Surgery
Members of a surgical team implant a donated harvested kidney to transplant into patient Adam Abernathy as part of a five-way organ transplant swap in New York, August 1, 2012. Reuters

Organ donation has long been around, but it usually is one way, meaning one is a donor and the other is the recipient. However, in Kentucky, a 25-year-old woman literally gave her kidney to a total stranger, but she got back in return his heart – that is figuratively.

Ashley McIntyre met 25-year-old Danny Robinson while he was undergoing dialysis. She found out that he needed an organ donor and she volunteered, Daily Mail reports.

McIntyre heard about Robinson’s need for a kidney from her mother, who in turn heard in from his mother, Denise Stutzenberger, in a radio show. When Danny’s mum met Ashley for the first time, she told the younger woman, “You are going to be my daughter-in-law, you just don’t know it yet.”

Most kidney recipients usually require that the donor come from a blood relative to avoid organ rejection. Danny’s family members actually offered to donate their kidney to him, but there was no match, which meant two years of wait for him to find a donor whose kidney would match his.

To worsen the situation, there were only 33 living donors in the state for 135 kidney patients waiting for transplants. A series of tests found that the two matched perfectly, which led to a face-to-face meeting for the two residents of Louiseville and their families at a Cheesecake Factory restaurant.

This was followed with phone calls and text messages until the transplant took place in April. With an organ shared between the two of them, it was inevitable that romance brewed after they had a family barbecue on Memorial Day.

By Christmas Day, Danny had proposed and she gave her “Yes.” Ashley is now pregnant and expecting a baby in June.

McIntyre told USA Today, “I never in a million years imagined this would happen … It was a whirlwind. It’s crazy how it all worked. It was all planned out by God.”

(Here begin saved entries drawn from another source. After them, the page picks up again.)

Lemma activation_loop_spec c t t' l :
  let g := IsActivationBlock_loop c t t' l in
  (g ≠ NoFork → g ∈ l ∧ fork_active c g t = false ∧ fork_active c g t' = true) ∧
  (g = NoFork → ∀ f, f ∈ l → f ≠ NoFork → fork_active c f t = false → fork_active c f t' = false).
Proof.
  induction l as [|f l [IH1 IH2]]; cbn; [split; [done|by intros _ f ?%not_elem_of_nil]|].
  destruct (fork_active c f t' && negb (fork_active c f t)) eqn:Hf.
  - apply andb_true_iff in Hf as [H1' H2'%negb_true_iff]. split; [by split; [left|]|].
    intros -> g _ _ _. by unfold fork_active in H1'.
  - split; [intros Hn; destruct (IH1 Hn) as (? & ? & ?); by split; [right|]|].
    intros Hn g [->|Hg]%elem_of_cons Hg0 Ht; [|by apply IH2].
    destruct (fork_active c f t'); [|done]. by rewrite Ht in Hf.
Qed.

Lemma activation_alone c t t' :
  t ≤ t' → holocene_alone c t t' →
  let f := IsActivationBlock c t t' in
  (f = Holocene → IsHolocene c t = false) ∧ IsHolocene c t' = bool_decide (f = Holocene) || IsHolocene c t.
Proof.
  intros Hle Halone f. destruct (activation_loop_spec c t t' scheduleableForks) as [Hs1 Hs2].
  change (IsActivationBlock_loop c t t' scheduleableForks) with f in Hs1, Hs2.
  assert (Hin : Holocene ∈ scheduleableForks) by (by apply (bool_decide_unpack _)).
  assert (Hf : f = Holocene → IsHolocene c t = false ∧ IsHolocene c t' = true).
  { intros Hf. rewrite Hf in Hs1. by destruct Hs1 as (_ & ? & ?). }
  split; [by intros [? _]%Hf|].
  destruct (IsHolocene c t) eqn:Ht. { rewrite orb_true_r. by eapply fork_active_mono. }
  rewrite orb_false_r. destruct (IsHolocene c t') eqn:Ht'; symmetry.
  - apply bool_decide_eq_true. destruct (decide (f = NoFork)) as [Hn|Hn].
    + specialize (Hs2 Hn Holocene Hin ltac:(done) Ht). unfold IsHolocene in Ht'. congruence.
    + destruct (Hs1 Hn) as (? & ? & ?). by apply Halone.
  - apply bool_decide_eq_false. by intros [_ ?]%Hf.
Qed.

Lemma transform_stages_kinds dp old new k :
  kinds dp (Some k) (Some k) →
  let f := IsActivationBlock (dp_rollupCfg dp) (l1_Time old) (l1_Time new) in
  (f = Holocene → k = false) →
  ∃ dp', transformStages old new dp = (Ok (), dp') ∧ same_pipeline dp dp' ∧
    kinds dp' (Some (bool_decide (f = Holocene) || k)) (Some (bool_decide (f = Holocene) || k)).
Proof.
  intros Hk f Hf. unfold transformStages. fold f. case_decide as Hn. { exists dp. by rewrite Hn. }
  pose proof (kinds_on_frames (transform_stage f) dp _ _ Hk) as Hk1.
  assert (Hfr : (on_frames (transform_stage f) dp).1 = Ok ()).
  { destruct (channels_on_frames (transform_stage f) dp) as [_ ->]. by destruct f. }
  pose proof (on_attrib_same (on_below (on_below (on_below (on_below (transform_stage f))))) dp) as Hs1.
  change (on_attrib _ dp) with (on_frames (transform_stage f) dp) in Hs1.
  destruct (on_frames (transform_stage f) dp) as [r1 dp1]. cbn [fst snd] in Hk1, Hfr, Hs1. subst r1.
  assert (Hch : (on_channels (transform_stage f) dp1).1 = Ok () ∧
    kinds (on_channels (transform_stage f) dp1).2 (Some (bool_decide (f = Holocene) || k)) (Some k)).
  { split.
    - destruct (channels_on_channels (transform_stage f) dp1) as [_ ->].
      destruct (transform_kind k _ _ f (proj1 Hk1) Hf) as (c' & -> & _). done.
    - eapply kinds_on_channels; [done|]. intros c Hc.
      by destruct (transform_kind k _ c f Hc Hf) as (c' & -> & ?). }
  pose proof (on_attrib_same (on_below (on_below (on_below (transform_stage f)))) dp1) as Hs2.
  change (on_attrib _ dp1) with (on_channels (transform_stage f) dp1) in Hs2.
  destruct (on_channels (transform_stage f) dp1) as [r2 dp2]. cbn [fst snd] in Hch, Hs2.
  destruct Hch as [-> Hk2].
  pose proof (on_attrib_same (on_below (transform_stage f)) dp2) as Hs3.
  change (on_attrib _ dp2) with (on_batches (transform_stage f) dp2) in Hs3.
  assert (Hb : (on_batches (transform_stage f) dp2).1 = Ok () ∧
    kinds (on_batches (transform_stage f) dp2).2 (Some (bool_decide (f = Holocene) || k))
      (Some (bool_decide (f = Holocene) || k))).
  { split.
    - destruct (batches_on_batches (transform_stage f) dp2) as [_ ->].
      destruct (transform_batch_kind k _ _ f (proj2 Hk2) Hf) as (c' & -> & _). done.
    - destruct (transform_batch_kind k _ _ f (proj2 Hk2) Hf) as (c' & Ht & Hbl & Hm).
      destruct (batches_on_batches (transform_stage f) dp2) as [Hbb _]. rewrite Ht in Hbb.
      destruct Hs3 as [Hcfg _]. unfold kinds, channels_of, reader_of. rewrite Hbb, Hcfg. cbn [snd].
      rewrite Hbl. split; [apply Hk2|done]. }
  destruct (on_batches (transform_stage f) dp2) as [r3 dp3]. cbn [fst snd] in Hb, Hs3.
  destruct Hb as [-> Hk3]. exists dp3. split_and!; [done| |done].
  unfold same_pipeline in *. naive_solver congruence.
Qed.

(** *** Steps *)

(** What the surroundings promise for a step: the safe head stays during a reset, L1
    timestamps grow, and Holocene activates alone. *)
Definition step_allowed dp (safe : L2BlockRef) : Prop :=
  let t := l1_Time (dp_origin dp) in
  let t' := l1_Time (Origin (dp_attrib dp)) in
  ((0 < dp_resetting dp < 8)%nat → safe = dp_resetL2Safe dp) ∧
  ((8 ≤ dp_resetting dp)%nat → t ≤ t' ∧ holocene_alone (dp_rollupCfg dp) t t').

Lemma follow_origin_follow dp safe :
  (8 ≤ dp_resetting dp)%nat → step_allowed dp safe → stages_follow dp →
  stages_follow (follow_origin dp).2 ∧ (8 ≤ dp_resetting (follow_origin dp).2)%nat.
Proof.
  intros Hr [_ Hal] (kc & kb & Hk & Hkc & Hkb). destruct (Hal Hr) as [Hle Halone].
  rewrite Hkc, Hkb in Hk by lia.
  assert (Hsame : stages_follow dp) by (eexists _, _; by split).
  unfold follow_origin. case_decide as Hne; [|done].
  destruct (VerifyNewL1Origin _ _ _) as [[]|e|w]; [|done..].
  destruct (activation_alone _ _ _ Hle Halone) as [Hf Hh].
  destruct (transform_stages_kinds dp (dp_origin dp) (Origin (dp_attrib dp)) _ Hk Hf)
    as (dp' & -> & (Hcfg & Hn & _) & Hk'). cbn [snd]. split; [|cbn; lia].
  unfold holocene_at in Hk'. rewrite <-Hh in Hk'. eexists _, _. split; [by apply (kinds_ext dp' (dp_set_origin (Origin (dp_attrib dp)) dp') _ _ eq_refl eq_refl)|].
  unfold holocene_at. cbn [dp_rollupCfg dp_origin dp_set_origin]. by rewrite Hcfg.
Qed.

Lemma step_follow dp safe : step_allowed dp safe → stages_follow dp → stages_follow (Step dp safe).2.
Proof.
  intros Hal Hf. unfold Step. unfold stages_count. destruct (Nat.ltb_spec (dp_resetting dp) 8) as [Hr|Hr].
  { apply reset_step_follow; [done|by intros; apply Hal|done]. }
  destruct (follow_origin_follow dp safe Hr Hal Hf) as [Hf1 Hr1].
  destruct (follow_origin dp) as [[[]|e|w] dp1]; [|done..]. cbn [snd] in *. clear Hal Hf Hr dp.
  assert (Hkeep : ∀ dp2, (∀ kc kb, kinds dp1 kc kb → kinds dp2 kc kb) → same_pipeline dp1 dp2 → stages_follow dp2).
  { intros dp2 Hk (Hcfg & Hn & Ho & _). destruct Hf1 as (kc & kb & Hk1 & Hkc & Hkb).
    exists kc, kb. unfold holocene_at in *. rewrite Hcfg, Hn, Ho. auto. }
  pose proof (on_attrib_same (λ a, NextAttributes a safe) dp1) as Hs.
  pose proof (λ kc kb, kinds_on_next dp1 safe kc kb) as Hk.
  destruct (on_attrib _ dp1) as [[a|e|w] dp2]; cbn [snd] in *; [by apply Hkeep| |by apply Hkeep].
  destruct (is_EOF e); [|destruct (errors_Is _ _); by apply Hkeep].
  pose proof (on_attrib_same (on_below (on_below (on_below (on_below (on_below (on_below AdvanceL1Block)))))) dp2) as Hs2.
  change (on_attrib _ dp2) with (on_l1 AdvanceL1Block dp2) in Hs2.
  pose proof (λ kc kb, kinds_on_l1 AdvanceL1Block dp2 kc kb) as Hk2.
  destruct (on_l1 AdvanceL1Block dp2) as [r dp3]. cbn [snd] in *. apply Hkeep; [by auto|].
  unfold same_pipeline in *. naive_solver congruence.
Qed.

(** *** Reachable states *)

Inductive reachable : DerivationPipeline (L:=L) (L2:=L2) (D:=D) → Prop :=
| reach_new cfg depSet l1 blobs altDA l2 managed dp :
    NewDerivationPipeline cfg depSet l1 blobs altDA l2 managed = Ok dp → reachable dp
| reach_step dp safe : reachable dp → step_allowed dp safe → reachable (Step dp safe).2
| reach_reset dp : reachable dp → reachable (dp_Reset dp)
| reach_confirm dp : reachable dp → reachable (ConfirmEngineReset dp)
| reach_provide dp next :
    reachable dp → reachable (on_l1 (on_traversal (λ t, (Ok (), t)) (λ t, ProvideNextL1 t next)) dp).2.

Lemma reachable_follow dp : reachable dp → stages_follow dp.
Proof.
  induction 1 as [cfg depSet l1 blobs altDA l2 managed dp Hn|dp safe _ IH Hal|dp _ IH|dp _ IH|dp next _ IH].
  - unfold NewDerivationPipeline in Hn. inv_bind Hn. simplify_eq. exists None, None. by split; [|split; cbn; lia].
  - by apply step_follow.
  - destruct IH as (kc & kb & Hk & _). exists kc, kb. split; [done|]. cbn. split; lia.
  - exact IH.
  - destruct IH as (kc & kb & Hk & Hkc & Hkb). exists kc, kb.
    set (f := on_traversal _ _). split; [by apply (kinds_on_l1 f)|].
    destruct (on_attrib_same (on_below (on_below (on_below (on_below (on_below (on_below f)))))) dp)
      as (Hcfg & Hn & Ho & _). change (on_attrib _ dp) with (on_l1 f dp) in *.
    unfold holocene_at in *. by rewrite Hcfg, Hn, Ho.
Qed.



(** *** A reset, start to end *)

Lemma channels_reset_prev (c : ChannelMux (FrameQueue (L1Retrieval (traversal L) L D))) base sc :
  below (Reset c base sc).2 = below c.
Proof.
  destruct c as [sp [p|cb|ca]]; unfold Reset, ChannelMux_Reset; cbn [cm_spec cm_stage];
    by destruct (spec_IsHolocene sp (l1_Time base)).
Qed.
Lemma reader_on_reader {A} (f : _ → Res A * _) dp :
  reader_of (on_reader f dp).2 = (f (reader_of dp)).2 ∧ (on_reader f dp).1 = (f (reader_of dp)).1.
Proof. by stage_calls. Qed.
Lemma frames_on_frames {A} (f : _ → Res A * _) dp :
  frames_of (on_frames f dp).2 = (f (frames_of dp)).2 ∧ (on_frames f dp).1 = (f (frames_of dp)).1.
Proof. by stage_calls. Qed.
Lemma retrieval_on_retrieval {A} (f : _ → Res A * _) dp :
  retrieval_of (on_retrieval f dp).2 = (f (retrieval_of dp)).2 ∧ (on_retrieval f dp).1 = (f (retrieval_of dp)).1.
Proof. by stage_calls. Qed.
Lemma retrieval_on_l1 {A} (f : _ → Res A * _) dp :
  retrieval_of (on_l1 f dp).2 = set_below (f (l1_of dp)).2 (retrieval_of dp) ∧ (on_l1 f dp).1 = (f (l1_of dp)).1.
Proof. by stage_calls. Qed.

(** Stage [i] is as a reset to [base] leaves it. *)
Definition done_at (i : nat) (base : L1BlockRef) (sc : SystemConfig) dp : Prop :=
  match i with
  | 0%nat => Origin (l1_of dp) = base ∧ SystemConfigOf (l1_of dp) = sc
  | 1%nat => is_Some (l1r_datas (retrieval_of dp))
  | 3%nat => fq_frames (frames_of dp) = []
  | 4%nat => stage_empty (channels_of dp)
  | 5%nat => cr_nextBatchFn (reader_of dp) = None
  | 6%nat => buffered_batches (batches_of dp) = [] ∧
      ∃ b, active_base (batches_of dp) = Some b ∧ bs_l1Blocks b = [base] ∧ bs_origin b = base ∧ bs_nextSpan b = []
  | 7%nat => aq_batch (dp_attrib dp) = None ∧ aq_lastAttribs (dp_attrib dp) = None
  | _ => True
  end.
Definition cleared (i : nat) (base : L1BlockRef) (sc : SystemConfig) dp : Prop :=
  ∀ j, (j < i)%nat → done_at j base sc dp.

(** The data of [base] can be opened. *)
Definition opens base (sc : SystemConfig) dp : Prop :=
  ∃ it, OpenData (l1r_dataSrc (retrieval_of dp)) base (sc_BatcherAddr sc) = Ok it.

(** The stage below stage [i] is the same, and with it all below that. *)
Definition same_below (i : nat) dp dp' : Prop :=
  match i with
  | 0%nat => True
  | 1%nat => l1_of dp' = l1_of dp
  | 3%nat => retrieval_of dp' = retrieval_of dp
  | 4%nat => frames_of dp' = frames_of dp
  | 5%nat => channels_of dp' = channels_of dp
  | 6%nat => reader_of dp' = reader_of dp
  | 7%nat => batches_of dp' = batches_of dp
  | _ => False
  end.
Lemma cleared_next i base sc dp dp' :
  same_below i dp dp' → cleared i base sc dp → done_at i base sc dp' → cleared (S i) base sc dp'.
Proof.
  intros Hs Hc Hi j Hj. destruct (decide (j = i)) as [->|Hne]; [done|].
  assert (Hd : done_at j base sc dp) by (apply Hc; lia). clear Hc Hi. revert Hs Hd.
  destruct i as [|[|[|[|[|[|[|[|i]]]]]]]]; try done;
    destruct j as [|[|[|[|[|[|[|j]]]]]]]; try (exfalso; lia); cbn [same_below done_at];
    unfold l1_of, retrieval_of, frames_of, channels_of, reader_of; try done; by intros ->.
Qed.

Steve Woodle, division director of transplantation at the University of Cincinnati’s College of Medicine, explained the rejection of kidney by recipients to an antibody called Human Leukocyte Antigen. It is an immune system agent that targets and attacks anything on a molecular level that the body identifies as foreign, reports Newsrecord.

The antigen is inherited from one parent. Woodle estimates that about 20 percent of all kidney transplant patients in the US develop antibodies against the organs or tissues of other people, causing a longer wait for an organ that would match and cutting drastically the chances of their survival.